As a subject matter expert, it’s easy to get in the way of content marketing without trying.
Your deep understanding of the challenges being tackled and the solutions your company provides can make it difficult to see the content trees for the forest.
I’ve heard countless founders and technical experts exclaim, “What do you mean our buyer doesn’t understand that? It’s basic stuff!”
Roll up your sleeves, duct tape your ego’s mouth shut, and start educating.
What will it take for a neophyte prospect to understand, evaluate, and choose the right solution in your market?
What unique insights can you share with them to gain credibility, earn their trust, and make your company the de facto first choice when they’re ready to purchase?
What do you wish everyone in your market would understand that somehow, they just don’t seem to get?
Scribble this stuff down. Record it on video or in a voice memo.
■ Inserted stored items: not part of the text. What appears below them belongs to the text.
(** Steps 1 to 7a (lines 60 to 107): up to the cosine of the local hour
    angle. *)
Definition hour_angle (lat lon : float) (d : date) (isRiseTime : bool)
    (zenith : float) : res locals :=
  N <- day_of_year d ;;
  let lngHour := lon / 15 in
  let t := if isRiseTime then i2f N + ((6 - lngHour) / 24)
           else i2f N + ((18 - lngHour) / 24) in
  let M := (0.9856 * t) - 3.289 in
  s1 <- math_sin (TO_RAD * M) ;;
  s2 <- math_sin (TO_RAD * 2 * M) ;;
  let L := M + (1.916 * s1) + (0.020 * s2) + 282.634 in
  let L := _force_range L 360 in
  tanL <- math_tan (TO_RAD * L) ;;
  a <- math_atan (0.91764 * tanL) ;;
  let RA := (1 / TO_RAD) * a in
  let RA := _force_range RA 360 in
  fL <- math_floor (L / 90) ;;
  let Lquadrant := (fL * 90)%Z in
  fRA <- math_floor (RA / 90) ;;
  let RAquadrant := (fRA * 90)%Z in
  let RA := RA + i2f (Lquadrant - RAquadrant) in
  let RA := RA / 15 in
  sL <- math_sin (TO_RAD * L) ;;
  let sinDec := 0.39782 * sL in
  asD <- math_asin sinDec ;;
  cosDec <- math_cos asD ;;
  cz <- math_cos (TO_RAD * zenith) ;;
  slat <- math_sin (TO_RAD * lat) ;;
  clat <- math_cos (TO_RAD * lat) ;;
  cosH <- fdiv (cz - (sinDec * slat)) (cosDec * clat) ;;
  Ok {| v_N := N; v_lngHour := lngHour; v_t := t; v_M := M; v_L := L;
        v_RA := RA; v_sinDec := sinDec; v_cosDec := cosDec; v_cosH := cosH |}.

(** Steps 7b to 9 (lines 116 to 130): the event in UTC decimal hours, after
    [_force_range]. *)
Definition utc_hours (isRiseTime : bool) (l : locals) : res float :=
  ac <- math_acos (v_cosH l) ;;
  let H := if isRiseTime then 360 - (1 / TO_RAD) * ac
           else (1 / TO_RAD) * ac in
  let H := H / 15 in
  let T := H + v_RA l - (0.06571 * v_t l) - 6.622 in
  let UT := T - v_lngHour l in
  Ok (_force_range UT 24).

(** Steps 10 and 11 (lines 132 to 144): hour, minute, the corner case and
    the result. *)
Definition build_result (d : date) (UT : float) : res datetime :=
  iUT <- int_of_float UT ;;
  let hr := _force_range iUT 24 in
  let min := round0 ((UT - i2f iUT) * 60) in
  let '(hr, min) := if min =? 60 then ((hr + 1)%Z, 0) else (hr, min) in
  let '(hr, dy) := if (hr =? 24)%Z then (0%Z, (day d + 1)%Z)
                   else (hr, day d) in
  imin <- int_of_float min ;;
  datetime_new (year d) (month d) dy hr imin tzutc.

(** The whole function: the three parts, and [None] between the first two
    when the cosine is above 1 or below -1 (lines 109 to 114). *)
Definition _calc_sun_time (lat lon : float) (d : date) (isRiseTime : bool)
    (zenith : float) : res (option datetime) :=
  l <- hour_angle lat lon d isRiseTime zenith ;;
  if 1 <? v_cosH l then Ok None
  else if v_cosH l <? -1 then Ok None
  else
    UT <- utc_hours isRiseTime l ;;
    dt <- build_result d UT ;;
    Ok (Some dt).

Close Scope float_scope.

(** *** The two operations and their defaults

    The process environment: the current date and the zone of the system.
    [tz.tzlocal()] reads the zone, [datetime.date.today()] the date. *)
Record World : Type := {
  today : date;
  system_zone : tzinfo
}.

Definition tz_tzlocal (w : World) : tzinfo := system_zone w.
Definition date_today (w : World) : date := today w.

(** The module after its [def] statements ran: each default value of a
    parameter is evaluated then, and kept in the function object. *)
Record suntime_module : Type := {
  sunrise_default_zone : tzinfo;
  sunset_default_zone : tzinfo
}.

Definition import_suntime (w : World) : suntime_module :=
  {| sunrise_default_zone := tz_tzlocal w;
     sunset_default_zone := tz_tzlocal w |}.

(** [datetime.date.today() if date is None else date]. *)
Definition resolve_date (w : World) (d : option date) : date :=
  match d with
  | None => date_today w
  | Some d => d
  end.

Definition get_local_sunrise_time (md : suntime_module) (w : World)
    (lat lon : float) (d : option date) (local_time_zone : option tzinfo)
    : res local_datetime :=
  let local_time_zone :=
    match local_time_zone with
    | Some z => z
    | None => sunrise_default_zone md
    end in
  let d := resolve_date w d in
  sr <- _calc_sun_time lat lon d true default_zenith ;;
  match sr with
  | None => Raise (SunTimeException never_rises_msg)
  | Some sr => Ok (astimezone sr local_time_zone)
  end.

Definition get_local_sunset_time (md : suntime_module) (w : World)
    (lat lon : float) (d : option date) (local_time_zone : option tzinfo)
    : res local_datetime :=
  let local_time_zone :=
    match local_time_zone with
    | Some z => z
    | None => sunset_default_zone md
    end in
  let d := resolve_date w d in
  ss <- _calc_sun_time lat lon d false default_zenith ;;
  match ss with
  | None => Raise (SunTimeException never_sets_msg)
  | Some ss => Ok (astimezone ss local_time_zone)
  end.

End Calculator.

(** ** A reference C library

    Binary64 implementations of the six functions, accurate to a few units
    in the last place on the arguments the calculator uses: reduction of
    the argument by multiples of pi/2 in three parts, then the Taylor
    polynomials of sine and cosine; the arctangent by reduction to a small
    argument around 0, 1/2, 1, 3/2 and infinity. *)

Module RefLibm.

Open Scope float_scope.

Definition pio2_1 : float := 0x1.921fb544p+0.
Definition pio2_2 : float := 0x1.0b4611a6p-34.
Definition pio2_2t : float := 0x1.3198a2e037073p-69.
Definition two_over_pi : float := 0x1.45f306dc9c883p-1.

Fixpoint horner (cs : list float) (z : float) : float :=
  match cs with
  | nil => 0
  | c :: cs' => c + z * horner cs' z
  end.

(** The coefficients [(-1)^k / (2k+1)!] and [(-1)^k / (2k)!]. *)
Fixpoint sin_coeffs (n : nat) (k : Z) (c : float) : list float :=
  match n with
  | O => nil
  | S n' =>
      c :: sin_coeffs n' (k + 1)%Z (- c / i2f ((2 * k + 2) * (2 * k + 3)))
  end.

Fixpoint cos_coeffs (n : nat) (k : Z) (c : float) : list float :=
  match n with
  | O => nil
  | S n' =>
      c :: cos_coeffs n' (k + 1)%Z (- c / i2f ((2 * k + 1) * (2 * k + 2)))
  end.

Definition ksin (r : float) : float := r * horner (sin_coeffs 10 0 1) (r * r).
Definition kcos (r : float) : float := horner (cos_coeffs 11 0 1) (r * r).

Definition reduce (x : float) : Z * float :=
  match int_of_float (round0 (x * two_over_pi)) with
  | Ok k =>
      let fk := i2f k in
      (k, ((x - fk * pio2_1) - fk * pio2_2) - fk * pio2_2t)
  | Raise _ => (0%Z, nan)
  end.

Definition sin (x : float) : float :=
  let '(k, r) := reduce x in
  match (k mod 4)%Z with
  | 0%Z => ksin r
  | 1%Z => kcos r
  | 2%Z => - ksin r
  | _ => - kcos r
  end.

Definition cos (x : float) : float :=
  let '(k, r) := reduce x in
  match (k mod 4)%Z with
  | 0%Z => kcos r
  | 1%Z => - ksin r
  | 2%Z => - kcos r
  | _ => ksin r
  end.

Definition tan (x : float) : float := sin x / cos x.

Fixpoint atan_coeffs (n : nat) (k : Z) (s : float) : list float :=
  match n with
  | O => nil
  | S n' => (s / i2f (2 * k + 1)) :: atan_coeffs n' (k + 1)%Z (- s)
  end.

Definition katan (t : float) : float :=
  t * horner (atan_coeffs 26 0 1) (t * t).

Definition atan_pos (x : float) : float :=
  if x <? 0.4375 then katan x
  else if x <? 0.6875 then
    0x1.dac670561bb4fp-2 + katan ((2 * x - 1) / (2 + x))
  else if x <? 1.1875 then
    0x1.921fb54442d18p-1 + katan ((x - 1) / (x + 1))
  else if x <? 2.4375 then
    0x1.f730bd281f69bp-1 + katan ((x - 1.5) / (1 + 1.5 * x))
  else 0x1.921fb54442d18p+0 + katan (- 1 / x).

Definition atan (x : float) : float :=
  if is_nan x then nan
  else if x <? 0 then - atan_pos (- x) else atan_pos x.

Definition asin (x : float) : float :=
  atan (x / PrimFloat.sqrt ((1 - x) * (1 + x))).

Definition acos (x : float) : float :=
  2 * atan (PrimFloat.sqrt ((1 - x) / (1 + x))).

Definition libm : Libm :=
  {| c_sin := sin; c_cos := cos; c_tan := tan;
     c_atan := atan; c_asin := asin; c_acos := acos |}.

(** Values of the six functions as correctly rounded libraries give them,
    and the test that a computed value is within four units in the last
    place of such a value. *)
Definition close (a b : float) : bool := abs (a - b) <=? 0x1p-50 * abs b.

Definition samples : list ((float -> float) * float * float) :=
  (sin, 0x0.0p+0, 0x0.0p+0) ::
  (sin, 0x1.4f8b588e368f1p-17, 0x1.4f8b588e1e8a2p-17) ::
  (sin, 0x1.0000000000000p-1, 0x1.eaee8744b05f0p-2) ::
  (sin, 0x1.0000000000000p+0, 0x1.aed548f090ceep-1) ::
  (sin, 0x1.73de69dec7cd3p+1, 0x1.df95fe339dac7p-3) ::
  (sin, 0x1.399999999999ap+2, -0x1.f70407622eba4p-1) ::
  (sin, 0x1.8cccccccccccdp+2, -0x1.54558dbbecd1dp-4) ::
  (sin, 0x1.9000000000000p+3, -0x1.0fa78cc21cfbbp-4) ::
  (sin, -0x1.8000000000000p+1, -0x1.210386db6d55bp-3) ::
  (cos, 0x0.0p+0, 0x1.0000000000000p+0) ::
  (cos, 0x1.0000000000000p-1, 0x1.c1528065b7d50p-1) ::
  (cos, 0x1.0000000000000p+0, 0x1.14a280fb5068cp-1) ::
  (cos, 0x1.921fb54442d18p+0, 0x1.1a62633145c07p-54) ::
  (cos, 0x1.95b2c3651619bp+0, -0x1.c98342262c41fp-7) ::
  (cos, 0x1.399999999999ap+2, 0x1.7dfa3277c1664p-3) ::
  (cos, -0x1.8000000000000p+1, -0x1.fae04be85e5d2p-1) ::
  (cos, 0x1.cc4648875abafp-1, 0x1.3eacfd47a31a7p-1) ::
  (tan, 0x1.0000000000000p-1, 0x1.17b4f5bf3474ap-1) ::
  (tan, 0x1.8000000000000p+0, 0x1.c33ed50b88777p+3) ::
  (tan, 0x1.399999999999ap+2, -0x1.511e9b3c687cbp+2) ::
  (tan, -0x1.0000000000000p+0, -0x1.8eb245cbee3a6p+0) ::
  (tan, 0x1.39537238200f9p+2, -0x1.592dd48461347p+2) ::
  (atan, 0x0.0p+0, 0x0.0p+0) ::
  (atan, 0x1.3333333333333p-2, 0x1.2a73a661eaf06p-2) ::
  (atan, 0x1.3333333333333p-1, 0x1.14b1dd5f90ce1p-1) ::
  (atan, 0x1.0000000000000p+0, 0x1.921fb54442d18p-1) ::
  (atan, 0x1.0000000000000p+1, 0x1.1b6e192ebbe44p+0) ::
  (atan, -0x1.e000000000000p+2, -0x1.7030cf9403197p+0) ::
  (atan, 0x1.2a05f20000000p+33, 0x1.921fb543d4de0p+0) ::
  (atan, -0x1.0000000000000p-2, -0x1.f5b75f92c80ddp-3) ::
  (asin, 0x0.0p+0, 0x0.0p+0) ::
  (asin, 0x1.975e2046c764bp-2, 0x1.a2f57734c5bddp-2) ::
  (asin, -0x1.999999999999ap-3, -0x1.9c618aa4ae23dp-3) ::
  (asin, -0x1.8f5c28f5c28f6p-2, -0x1.9a3f2b11964ecp-2) ::
  (asin, 0x1.999999999999ap-4, 0x1.9a49276037884p-4) ::
  (acos, 0x0.0p+0, 0x1.921fb54442d18p+0) ::
  (acos, 0x1.3333333333333p-2, 0x1.441f5ecbeef59p+0) ::
  (acos, -0x1.fae147ae147aep-1, 0x1.8001be1bc011bp+1) ::
  (acos, 0x1.0000000000000p+0, 0x0.0p+0) ::
  (acos, -0x1.0000000000000p+0, 0x1.921fb54442d18p+1) ::
  (acos, 0x1.05292c73e5b73p-1, 0x1.0917c2d264f64p+0) ::
  (acos, -0x1.2e147ae147ae1p-1, 0x1.19d663dfa08c5p+1) ::
  nil.

End RefLibm.

(** ** main.py

    The caller of the calculator.  Its surroundings are explicit: the
    content of the file at [DATA_PATH] (absent, or a JSON object whose
    values are numbers), what [time.time()] and [datetime.now] read, what the
    location manager answers at each poll, the number of [time.sleep(.1)]
    calls made and the commands handed to [os.system]. *)

Module Main.

Import Stdlib.Strings.Ascii.
#[local] Open Scope string_scope.

Inductive error : Type :=
| KeyError (key : string)
| AttributeError
| SunTime (e : exn).

Inductive outcome (A : Type) : Type :=
| Return (a : A)
| Fail (e : error).

Arguments Return {A} a.
Arguments Fail {A} e.

(** A dict with string keys, in insertion order. *)
Definition dict : Type := list (string * float).

Fixpoint dict_get (d : dict) (k : string) : option float :=
  match d with
  | nil => None
  | (k', v) :: rest => if String.eqb k k' then Some v else dict_get rest k
  end.

(** [d[k]]. *)
Definition getitem (d : dict) (k : string) : outcome float :=
  match dict_get d k with
  | Some v => Return v
  | None => Fail (KeyError k)
  end.

(** [d[k] = v]. *)
Fixpoint dict_set (d : dict) (k : string) (v : float) : dict :=
  match d with
  | nil => (k, v) :: nil
  | (k', v') :: rest =>
      if String.eqb k k' then (k, v) :: rest
      else (k', v') :: dict_set rest k v
  end.

(** The truth value of a number: zero, of either sign, is false. *)
Definition truthy (x : float) : bool := negb (x =? 0)%float.

Definition double_quote : string := String (Ascii.ascii_of_nat 34) EmptyString.

Definition cmd : string :=
  ("osascript -e 'tell application " ++ double_quote ++ "System Events"
   ++ double_quote ++ " to tell appearance preferences to set dark mode to {}'"
  )%string.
Bang it out in an email to your marketing team.
You aren’t the one who will turn those insights and ideas into engaging content—leave that to the appropriate experts.
What’s important is that your expertise is visible to the company’s target audience, and that they benefit from it by acquiring and understanding content your company publishes.
Great teams have three types of leader: the coach, the superstar, and the workhorse.
To succeed at B2B content marketing—a new team sport that many companies are scrambling to learn how to play—requires the same setup.
The CEO is the coach, whether they know anything about content marketing or not (and it’s often worth bringing in a content marketing consultant to support them).
The SMEs and marketing specialists are your superstars, bringing flair and originality to the game and elevating your company’s performance above its competitors.
The rest of the company are your workhorses, taking care of the rest of the business while content marketing does its thing.
It requires intentional, conscientious leadership at all levels to make B2B content marketing work.
I strongly recommend you learn to lead accordingly. And, I’m here to help.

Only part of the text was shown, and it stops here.